'Refugee' Among Most Used Word In British Children's Writing Contest

The term appeared in hundreds of short stories written by children in the U.K.
Migrants rest while making their way towards the Greek border, on a road near Edirne, Turkey.
Migrants rest while making their way towards the Greek border, on a road near Edirne, Turkey.
Osman Orsal / Reuters

The Oxford University Press has named the word “refugee” its annual Children’s Word of the Year, after the term appeared in hundreds of short stories written by children in the U.K.

Since 2011, kids ages 13 and under have entered an annual short story competition created by BBC Radio 2 called 500 Words, and for the past three years, a team of academics and technology experts at Oxford University Press have used these entries to analyze linguistic trends.

This year, the team examined 123,436 entries and found that the migrant and refugee crisis — specifically in Syria, which was mentioned 438 times — has resonated with youth and increased in frequency by 368 percent as compared to 2015.

The analysts also found that kids who wrote about refugees did so using sympathetic and emotive descriptions, displaying a sophisticated, sensitive and mature understanding of the issues involved.

For instance, this is a sample of one child's entry, a girl who is 12 years old:

“I’m in France ... place called Calais. It turns out that nobody wants us after all. There was no gold at the end of the rainbow. I have no idea when or how I will get away from this prison.”

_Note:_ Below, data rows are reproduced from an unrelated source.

(** The channel count [_maybe_downsample] produces: the input's, plus twice
    the floor of half the missing channels when the input has fewer channels
    than asked for. *)
Lemma maybe_downsample_filters x out_filter s axis r :
  axis = (-1)%Z \/ axis = 1%Z ->
  _maybe_downsample x out_filter s axis = Ok r ->
  Z.of_nat (filters_of axis r) =
    (let c := Z.of_nat (filters_of axis x) in
     if c <? out_filter then c + 2 * ((out_filter - c) / 2) else c)%Z.
Proof.
  intros Hax. unfold _maybe_downsample, mbind, result_bind.
  destruct (avg_pool x _ _ VALID _) as [p|] eqn:Hp; [|discriminate].
  apply avg_pool_dims in Hp. destruct Hp as (oh & ow & _ & _ & Hd).
  destruct Hax as [-> | ->]; unfold shape_at, filters_of; cbn [norm_axis Z.ltb Z.eqb Z.add
    Z.compare Pos.compare Pos.compare_cont Z.pos_sub Pos.pred_double] in *; simpl in Hd |- *.
  - assert (Hc : i3 (dims p) = i3 (dims x)) by (rewrite Hd; reflexivity).
    rewrite Hc. destruct (Z.of_nat (i3 (dims x)) <? out_filter)%Z eqn:Hlt.
    + destruct (tf_pad p _) as [q|] eqn:Hq; [|discriminate].
      apply tf_pad_dims in Hq. intros H; inversion H; subst r. cbn [tf_add_scalar tgen dims].
      rewrite Hq. cbn [i3 pad_row nth fst snd]. rewrite Hc.
      apply Z.ltb_lt in Hlt.
      assert (0 <= (out_filter - Z.of_nat (i3 (dims x))) / 2)%Z
        by (apply Z.div_pos; lia). lia.
    + intros H; inversion H; subst r. cbn [tf_add_scalar tgen dims]. rewrite Hc. reflexivity.
  - assert (Hc : i1 (dims p) = i1 (dims x)) by (rewrite Hd; reflexivity).
    rewrite Hc. destruct (Z.of_nat (i1 (dims x)) <? out_filter)%Z eqn:Hlt.
    + destruct (tf_pad p _) as [q|] eqn:Hq; [|discriminate].
      apply tf_pad_dims in Hq. intros H; inversion H; subst r. cbn [tf_add_scalar tgen dims].
      rewrite Hq. cbn [i1 pad_row nth fst snd]. rewrite Hc.
      apply Z.ltb_lt in Hlt.
      assert (0 <= (out_filter - Z.of_nat (i1 (dims x))) / 2)%Z
        by (apply Z.div_pos; lia). lia.
    + intros H; inversion H; subst r. cbn [tf_add_scalar tgen dims]. rewrite Hc. reflexivity.
Qed.



(** ** The manual backward pass *)

(** C5. When the manual branch completes, with [dy] split into [dy1] and
    [dy2]: G is re-run on the detached [y1] and [x2] is the detached [y2]
    minus that output; F is re-run on this [x2]; [dz1 = dy1 +] the input
    gradient of G's recomputation under [dy2]; [dx2 = dy2 +] the input
    gradient of F's recomputation under [dz1]; [dx1 = dz1]; the returned
    input gradient is [concat(dx1, dx2)]; and the parameter gradients are
    read from the same two back-propagations, F's first and then G's. *)
Theorem C5_manual_backward self training cl dy variables w dx gv w2 :
  cl_irreversible cl = false ->
  _manual_grads self = true ->
  grad_fn self training cl dy variables w = (Ok (dx, gv), w2) ->
  exists dy1 dy2 g_z1 st1 x2 f_x2 st2 gdx dwg dz1 fdx dwf dx1 dx2 vs idx,
    tf_split dy 2 (_axis self) = Ok [dy1; dy2] /\
    call (_g self) training (vars w) (tf_stop_gradient (cl_y1 cl)) = (Ok g_z1, st1) /\
    tf_sub (tf_stop_gradient (cl_y2 cl)) g_z1 = Ok x2 /\
    call (_f self) training st1 x2 = (Ok f_x2, st2) /\
    backprop (_g self) training (vars w) (tf_stop_gradient (cl_y1 cl)) dy2 = Ok (gdx, dwg) /\
    tf_add dy1 gdx = Ok dz1 /\
    backprop (_f self) training st1 x2 dz1 = Ok (fdx, dwf) /\
    tf_add dy2 fdx = Ok dx2 /\
    dx1 = dz1 /\
    tf_concat [dx1; dx2] (_axis self) = Ok dx /\
    variables = Some vs /\
    mapR (list_index (trainable_variables (_f self) ++ trainable_variables (_g self))) vs
      = Ok idx /\
    mapR (list_item (map (fun v => dwf !! v) (trainable_variables (_f self)) ++
                     map (fun v => dwg !! v) (trainable_variables (_g self)))) idx
      = Ok gv.
Proof.
  intros Hirr Hman H. unfold grad_fn in H. rewrite Hirr, Hman in H. simpl in H.
  apply grad_fn_manual_inv in H.
  destruct H as (dy1 & dy2 & vs & idx & g_z1 & st1 & x2 & f_x2 & st2 & x1 & gdx & dwg
                 & dz1 & fdx & dwf & dx2 & fs & gs & H).
  destruct H as (H1 & H2 & H3 & H4 & H5 & H6 & H7 & H8 & H9 & H10 & H11 & H12 & H13 & _).
  exists dy1, dy2, g_z1, st1, x2, f_x2, st2, gdx, dwg, dz1, fdx, dwf, dz1, dx2, vs, idx.
  unfold tf_stop_gradient. repeat (split; [assumption || reflexivity|]). assumption.
Qed.

Lemma list_index_spec l : forall v j,
  list_index l v = Ok j -> nth_error l j = Some v.
Proof.
  induction l as [|a l IH]; intros v j; simpl; [discriminate|].
  destruct (a =? v)%nat eqn:E.
  - intros H; inversion H. apply Nat.eqb_eq in E. subst. reflexivity.
  - destruct (list_index l v) as [i|] eqn:Ei; [|discriminate].
    intros H; inversion H. simpl. apply IH. exact Ei.
Qed.

Lemma list_index_in l : forall v, In v l -> exists j, list_index l v = Ok j.
Proof.
  induction l as [|a l IH]; intros v Hv; [destruct Hv|]. simpl.
  destruct (a =? v)%nat eqn:E; [eauto|].
  destruct Hv as [->|Hv]; [rewrite Nat.eqb_refl in E; discriminate|].
  destruct (IH v Hv) as [j ->]. eauto.
Qed.

Lemma list_index_notin l : forall v, ~ In v l -> list_index l v = Raise ValueError.
Proof.
  induction l as [|a l IH]; intros v Hv; [reflexivity|]. simpl.
  destruct (a =? v)%nat eqn:E.
  - apply Nat.eqb_eq in E. exfalso. apply Hv. left. exact E.
  - rewrite IH; [reflexivity|]. intros Hin. apply Hv. right. exact Hin.
Qed.

Lemma list_index_app_l l1 l2 : forall v, In v l1 ->
  exists j, list_index (l1 ++ l2) v = Ok j /\ nth_error l1 j = Some v.
Proof.
  induction l1 as [|a l1 IH]; intros v Hv; [destruct Hv|]. simpl.
  destruct (a =? v)%nat eqn:E.
  - apply Nat.eqb_eq in E. subst. exists 0%nat. auto.
  - destruct Hv as [->|Hv]; [rewrite Nat.eqb_refl in E; discriminate|].
    destruct (IH v Hv) as (j & -> & Hj). exists (S j). auto.
Qed.

Lemma list_index_app_r l1 l2 : forall v j, ~ In v l1 ->
  list_index (l1 ++ l2) v = Ok j ->
  exists j', j = (length l1 + j')%nat /\ nth_error l2 j' = Some v.
Proof.
  induction l1 as [|a l1 IH]; intros v j Hv; simpl.
  - intros H. exists j. split; [reflexivity|]. apply list_index_spec. exact H.
  - destruct (a =? v)%nat eqn:E.
    + apply Nat.eqb_eq in E. exfalso. apply Hv. left. exact E.
    + destruct (list_index (l1 ++ l2) v) as [i|] eqn:Ei; [|discriminate].
      intros H; inversion H; subst.
      destruct (IH v i (fun Hin => Hv (or_intror Hin)) Ei) as (j' & -> & Hj').
      exists j'. auto.
Qed.

Lemma mapR_nth {A B} (f : A -> result B) l : forall r i a,
  mapR f l = Ok r -> nth_error l i = Some a ->
  exists b, f a = Ok b /\ nth_error r i = Some b.
Proof.
  induction l as [|x l IH]; intros r i a Hr Hi; [destruct i; discriminate|].
  apply mapR_cons_inv in Hr. destruct Hr as (b & bs & Hb & Hbs & ->).
  destruct i as [|i]; simpl in *.
  - inversion Hi; subst. eauto.
  - eapply IH; eassumption.
Qed.

Lemma mapR_length {A B} (f : A -> result B) l : forall r,
  mapR f l = Ok r -> length r = length l.
Proof.
  induction l as [|x l IH]; intros r Hr.
  - inversion Hr. reflexivity.
  - apply mapR_cons_inv in Hr. destruct Hr as (b & bs & _ & Hbs & ->).
    simpl. f_equal. apply IH. exact Hbs.
Qed.

Lemma mapR_ok {A B} (f : A -> result B) l :
  (forall a, In a l -> exists b, f a = Ok b) -> exists r, mapR f l = Ok r.
Proof.
  induction l as [|x l IH]; intros H; [eexists; reflexivity|]. simpl.
  destruct (H x (or_introl eq_refl)) as [b ->].
  destruct IH as [r ->]; [intros a Ha; apply H; right; exact Ha|]. eauto.
Qed.

(** The entry that the reordering picks for a requested variable. *)
Lemma reorder_entry (tvf tvg : list nat) (dwf dwg : store) v j a :
  list_index (tvf ++ tvg) v = Ok j ->
  list_item (map (fun v => dwf !! v) tvf ++ map (fun v => dwg !! v) tvg) j = Ok a ->
  a = if in_dec Nat.eq_dec v tvf then dwf !! v else dwg !! v.
Proof.
  intros Hj Ha. unfold list_item in Ha.
  destruct (nth_error _ j) as [a'|] eqn:E; inversion Ha; subst a'. clear Ha.
  destruct (in_dec Nat.eq_dec v tvf) as [Hin|Hnin].
  - destruct (list_index_app_l tvf tvg v Hin) as (j0 & Hj0 & Hn).
    rewrite Hj in Hj0. inversion Hj0; subst j0.
    rewrite nth_error_app1 in E by (rewrite length_map; apply nth_error_Some; congruence).
    rewrite nth_error_map, Hn in E. simpl in E. congruence.
  - destruct (list_index_app_r tvf tvg v j Hnin Hj) as (j' & -> & Hn).
    rewrite nth_error_app2 in E by (rewrite length_map; lia).
    rewrite length_map in E. replace (length tvf + j' - length tvf)%nat with j' in E by lia.
    rewrite nth_error_map, Hn in E. simpl in E. congruence.
Qed.

(** A variable is held by a block when it is one of its trainable variables. *)
Lemma held_by_In tv v : held_by tv v = true <-> In v tv.
Proof.
  unfold held_by. rewrite existsb_exists. split.
  - intros (a & Ha & E). apply Nat.eqb_eq in E. subst a. exact Ha.
  - intros H. exists v. split; [exact H|apply Nat.eqb_refl].
Qed.

(** Without a shared variable the sum over the holding blocks is the share
    of the one block that holds the variable. *)
Lemma variable_gradient_unshared tvf tvg (dwf dwg : store) v :
  (forall u, In u tvf -> ~ In u tvg) ->
  In v (tvf ++ tvg) ->
  variable_gradient tvf tvg dwf dwg v
  = Ok (if in_dec Nat.eq_dec v tvf then dwf !! v else dwg !! v).
Proof.
  intros Hdis Hin. unfold variable_gradient.
  destruct (in_dec Nat.eq_dec v tvf) as [Hf|Hf].
  - rewrite (proj2 (held_by_In tvf v) Hf).
    destruct (held_by tvg v) eqn:Eg.
    + exfalso. apply (Hdis v Hf). apply held_by_In. exact Eg.
    + destruct (dwf !! v); reflexivity.
  - destruct (held_by tvf v) eqn:Ef; [exfalso; apply Hf, held_by_In; exact Ef|].
    apply in_app_or in Hin. destruct Hin as [Hin|Hin]; [contradiction|].
    rewrite (proj2 (held_by_In tvg v) Hin). destruct (dwg !! v); reflexivity.
Qed.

A child smiles during a distribution of meals aboard the rescue ship 'Aquarius', on May 25, 2016 a day after a rescue operation of migrants and refugees off the Libyan coast.
A child smiles during a distribution of meals aboard the rescue ship 'Aquarius', on May 25, 2016 a day after a rescue operation of migrants and refugees off the Libyan coast.
GABRIEL BOUYS via Getty Images

A 13-year-old boy, who also entered the contest, conveys a more hopeful context in his 2016 entry:

“We fled for our lives, took what we could and drove off into the distance. We made our way to the refugee camp.”

Vocabulary used that was associated with the word “refugee” included "arrive," "travel," "border," "flee," "home," "desperate," "boat," "lost," "safe" and "hope."

A Syrian refugee boy desembarks from a raft at a beach on the Greek island of Lesbos after crossing a part of the Aegean Sea from the Turkish coast by an overcrowded raft October 20, 2015.
A Syrian refugee boy desembarks from a raft at a beach on the Greek island of Lesbos after crossing a part of the Aegean Sea from the Turkish coast by an overcrowded raft October 20, 2015.
Yannis Behrakis / Reuters

Other popular words that got kids’ creative juices flowing in 2016 included Shakespeare, Star Wars, Tim Peake (a European Space Agency astronaut of British nationality) and social media — the latter of which makes sense since the Children’s Word Of The Year in 2015 was “hashtag.”